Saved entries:
Definition demo_canvas : CanvasModel := {|
  Canvas := DemoCanvas;
  cv_width := dc_width;
  cv_height := dc_height;
  cv_pixel := dc_pixel;
  cv_set_size := fun w h _ => {| dc_width := w; dc_height := h; dc_pixel := fun _ _ => transparent |};
  Bitmap := DemoCanvas;
  bm_width := dc_width;
  bm_height := dc_height;
  bm_pixel := dc_pixel;
  createImageBitmap := demo_bitmap;
  draw_bitmap := fun bm x y c => paint_on x y (dc_width bm) (dc_height bm) (dc_pixel bm) c;
  draw_self := fun sx sy w h dx dy c =>
    if Nat.eqb (dc_width c) 0 || Nat.eqb (dc_height c) 0 then None
    else Some (paint_on dx dy (Nat.min w (dc_width c - sx)) (Nat.min h (dc_height c - sy))
                 (fun X Y => dc_pixel c (X + sx) (Y + sy)) c);
  put_image_data := fun rgba w h x y c =>
    if Nat.eqb w 0 || Nat.eqb h 0 then None
    else Some (paint_on x y w h (fun X Y => take 4 (drop ((Y * w + X) * 4) rgba)) c);
|}.

Lemma demo_canvas_laws : CanvasLaws (H := demo_canvas).
Proof.
  split; simpl; try done.
  - intros bm x y c X Y _ _ HX HY Hop. rewrite decide_True by done. unfold over. by rewrite decide_True.
  - intros bm x y c X Y _ _ Hn. by rewrite decide_False.
  - intros sx sy w h dx dy c Hw Hh. rewrite !(proj2 (Nat.eqb_neq _ _)) by lia. simpl. eexists. split; [done|].
    split; [done|]. split; [done|]. intros X Y _ _. cbn [dc_pixel paint_on]. split.
    + intros Hin Hop. rewrite decide_True by done. unfold over. by rewrite decide_True.
    + intros Hn. by rewrite decide_False.
Qed.

Lemma demo_png : PngLaw (H := demo_codec) (H0 := demo_canvas).
Proof.
  intros w h rgba Hw Hh Hl. eexists _, {| dc_width := w; dc_height := h;
    dc_pixel := fun X Y => take 4 (drop ((Y * w + X) * 4) rgba) |}.
  split; [done|]. split; [|done]. simpl. unfold demo_bitmap. simpl. by rewrite !Nat2Z.id.
Qed.

#[local] Existing Instances demo_codec demo_json demo_canvas.

(** ** A recording *)

Definition secs (n : Z) : f32 := f32_of n.
Definition blank_canvas (w h : nat) : Canvas := {| dc_width := w; dc_height := h; dc_pixel := fun _ _ => transparent |}.
Definition rect_at (x y w h : nat) : Rect := {| rc_x := x; rc_y := y; rc_width := w; rc_height := h |}.

(** A desktop of two pixels: a red one, a copy of it, a key, a blue pixel that waits to be
    written. *)
Definition demo_calls : list RecorderCall :=
  [ CallTrackLogon 0; CallEvent (secs 1) (EvResize 2 1);
    CallEvent (secs 1) (EvRawImage (rect_at 0 0 1 1) [0; 0; 255; 0]%Z);
    CallEvent (secs 2) (EvCopyRect (rect_at 1 0 1 1) 0 0);
    CallInput (fun _ => false) (secs 3) (InKey (Some 65%Z) None true);
    CallEvent (secs 3) (EvRawImage (rect_at 0 0 1 1) [255; 0; 0; 0]%Z) ].

(** The keyframe that is due ten seconds later, then the desktop shrinks and is painted
    green, with another keyframe. *)
Definition demo_before : list RecorderCall :=
  demo_calls ++ [CallEvent (secs 12) (EvRawImage (rect_at 0 0 1 1) [255; 0; 0; 0]%Z)].

Definition demo_after : list RecorderCall :=
  [ CallEvent (secs 20) (EvResize 1 1);
    CallEvent (secs 31) (EvRawImage (rect_at 0 0 1 1) [0; 255; 0; 0]%Z) ].

(** Follow the calls, the surface computed at each. *)
Ltac follow_calls :=
  repeat match goal with
  | |- calls_ok _ _ (_ :: _) => split
  | |- forall fb', surface_step _ _ = Some fb' -> _ =>
      let fb := fresh "fb" in let Hs := fresh "Hs" in intros fb Hs; vm_compute in Hs; injection Hs as <-
  | |- calls_ok _ _ [] => exact I
  | |- call_ok _ _ _ => first [exact I | reflexivity]
  end.

Lemma demo_calls_ok : calls_ok eq fb_default (demo_before ++ demo_after).
Proof. unfold demo_before, demo_after, demo_calls. cbn [app]. follow_calls. Qed.

Lemma demo_one_ok : calls_ok eq fb_default demo_calls.
Proof. unfold demo_calls. follow_calls. Qed.

(** The blue pixel is there, next to the copy of the red one. *)
Lemma recording_replays_witness : exists fb c,
  surface_of demo_calls fb_default = Some fb /\
  play (read_from 0 (file_of (dr_data (recorder_drop (run_calls demo_calls (recorder_new None None true))))))
    (blank_canvas 300 150) = Some c /\
  tracks eq fb None c /\ cv_width c = 2 /\ cv_pixel c 0 0 = [0; 0; 255; 255]%Z /\ cv_pixel c 1 0 = [255; 0; 0; 255]%Z.
Proof.
  destruct (recording_replays eq (fun p => eq_refl) demo_canvas_laws demo_png demo_json_laws (blank_canvas 300 150)
    demo_calls true demo_one_ok) as (fb & c & Hs & Hplay & Htr).
  exists fb, c. split; [exact Hs|]. split; [exact Hplay|]. split; [exact Htr|].
  vm_compute in Hs. injection Hs as <-. destruct (Htr eq_refl) as (Hw & _ & Hp). cbn [fb_width fb_height] in Hw, Hp.
  split; [exact Hw|]. clear Hplay Htr.
  split; [destruct (Hp 0 0) as [_ He]|destruct (Hp 1 0) as [_ He]]; try (vm_compute; reflexivity); try lia;
    try (intros []); exact He.
Defined.

(** Seeking to a time between the two keyframes, on a canvas of one pixel. *)
Lemma seek_shows_surface_witness :
  let r := run_calls (demo_before ++ demo_after) (recorder_new None None true) in
  exists p', doSeek (index_keyframes (file_of (dr_index r))) (file_of (dr_data r)) (secs 15) true
      {| pb_canvas := blank_canvas 1 1; pb_stream := None; pb_rendered := S754_zero false |} = Some p' /\
    cv_width (pb_canvas p') = 2 /\ cv_pixel (pb_canvas p') 0 0 = [0; 0; 255; 255]%Z.
Proof.
  destruct (seek_shows_surface eq (fun p => eq_refl) demo_canvas_laws demo_png demo_json_laws (blank_canvas 1 1)
    demo_before demo_after true (secs 15) true
    {| pb_canvas := blank_canvas 1 1; pb_stream := None; pb_rendered := S754_zero false |} demo_calls_ok)
    as (p' & Hseek & Htr).
  - intros call t Hin Ht. unfold demo_before, demo_calls in Hin. simpl in Hin.
    repeat destruct Hin as [<-|Hin]; [..|done]; try done; injection Ht as <-; vm_compute; reflexivity.
  - intros call t Hin Ht. unfold demo_after in Hin. simpl in Hin.
    repeat destruct Hin as [<-|Hin]; [..|done]; injection Ht as <-; vm_compute; reflexivity.
  - reflexivity.
  - left. reflexivity.
  - intros t rect data rest Hread. vm_compute in Hread. injection Hread as <- <- <- <-. simpl. lia.
  - exists p'. split; [exact Hseek|]. clear Hseek. destruct Htr as (Hw & _ & Hp); [vm_compute; reflexivity|].
    split; [rewrite Hw; vm_compute; reflexivity|]. destruct (Hp 0 0) as [_ He];
      [apply Nat.ltb_lt; vm_compute; reflexivity..| |vm_compute; reflexivity|].
    + intros Hd. vm_compute in Hd. done.
    + rewrite He. vm_compute. reflexivity.
Defined.

(** ** Seeking over a desktop that shrank *)

(** The player's canvas, sized by the first resize in the index, after a seek to the middle
    of the recording and one to its end: its width and its second pixel. *)
Definition demo_scrub : option (nat * list Z) :=
  let r := run_calls (demo_before ++ demo_after) (recorder_new None None true) in
  let keyframes := index_keyframes (file_of (dr_index r)) in
  let file := file_of (dr_data r) in
  p1 ← doSeek keyframes file (secs 15) true
         {| pb_canvas := blank_canvas 2 1; pb_stream := None; pb_rendered := S754_zero false |};
  p2 ← doSeek keyframes file (secs 31) true p1;
  Some (cv_width (pb_canvas p2), cv_pixel (pb_canvas p2) 1 0).

(** A player that skips over a resize to a smaller desktop keeps its canvas and the old
    pixels outside the new desktop: a keyframe only ever grows the canvas, and nothing
    clears it when the stream is reopened. *)
Theorem seek_keeps_larger_canvas :
  demo_scrub = Some (2, [255; 0; 0; 255]%Z) /\
  fb_width (rs_fb (dr_state (run_calls (demo_before ++ demo_after) (recorder_new None None true)))) = 1.
Proof. split; vm_compute; reflexivity. Qed.

(** ** Integrity *)

(** The second keyframe of the recording, read although the index failed later. *)
Lemma seek_anchors_valid_witness :
  let r := recorder_drop (run_calls (demo_before ++ demo_after) (recorder_new None (Some 3) true)) in
  exists kf, In kf (index_keyframes (file_of (dr_index r))) /\ exists rect data rest,
    read_from (kf_offset kf) (file_of (dr_data r)) = ItPngImage (secs 12) rect true data :: rest.
Proof.
  cbv zeta. exists {| kf_time := secs 12; kf_offset := 79 |}.
  assert (In {| kf_time := secs 12; kf_offset := 79 |} (index_keyframes (file_of (dr_index (recorder_drop (run_calls
    (demo_before ++ demo_after) (recorder_new None (Some 3) true))))))) as Hin by (vm_compute; left; reflexivity).
  split; [exact Hin|].
  exact (seek_anchors_valid demo_json_laws (demo_before ++ demo_after) true None (Some 3) _ Hin).
Defined.

(** The key pressed after the logon screen is in the file, the one typed on it is not. *)
Lemma inputs_recorded_exactly_witness :
  inputs (read_from 0 (file_of (dr_data (recorder_drop (run_calls
    (CallTrackLogon 0 :: CallInput (fun _ => true) (secs 1) (InKey (Some 66%Z) None true) :: demo_before)
    (recorder_new None (Some 0) true)))))) =
  [ItKeyInput (secs 3) 65 true].
Proof. rewrite (inputs_recorded_exactly demo_json_laws). vm_compute. reflexivity. Defined.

Exercise details >>
Which of the lines above include the word "transparent"? List those lines.

Your solution >>
  cv_set_size := fun w h _ => {| dc_width := w; dc_height := h; dc_pixel := fun _ _ => transparent |};
Definition blank_canvas (w h : nat) : Canvas := {| dc_width := w; dc_height := h; dc_pixel := fun _ _ => transparent |}.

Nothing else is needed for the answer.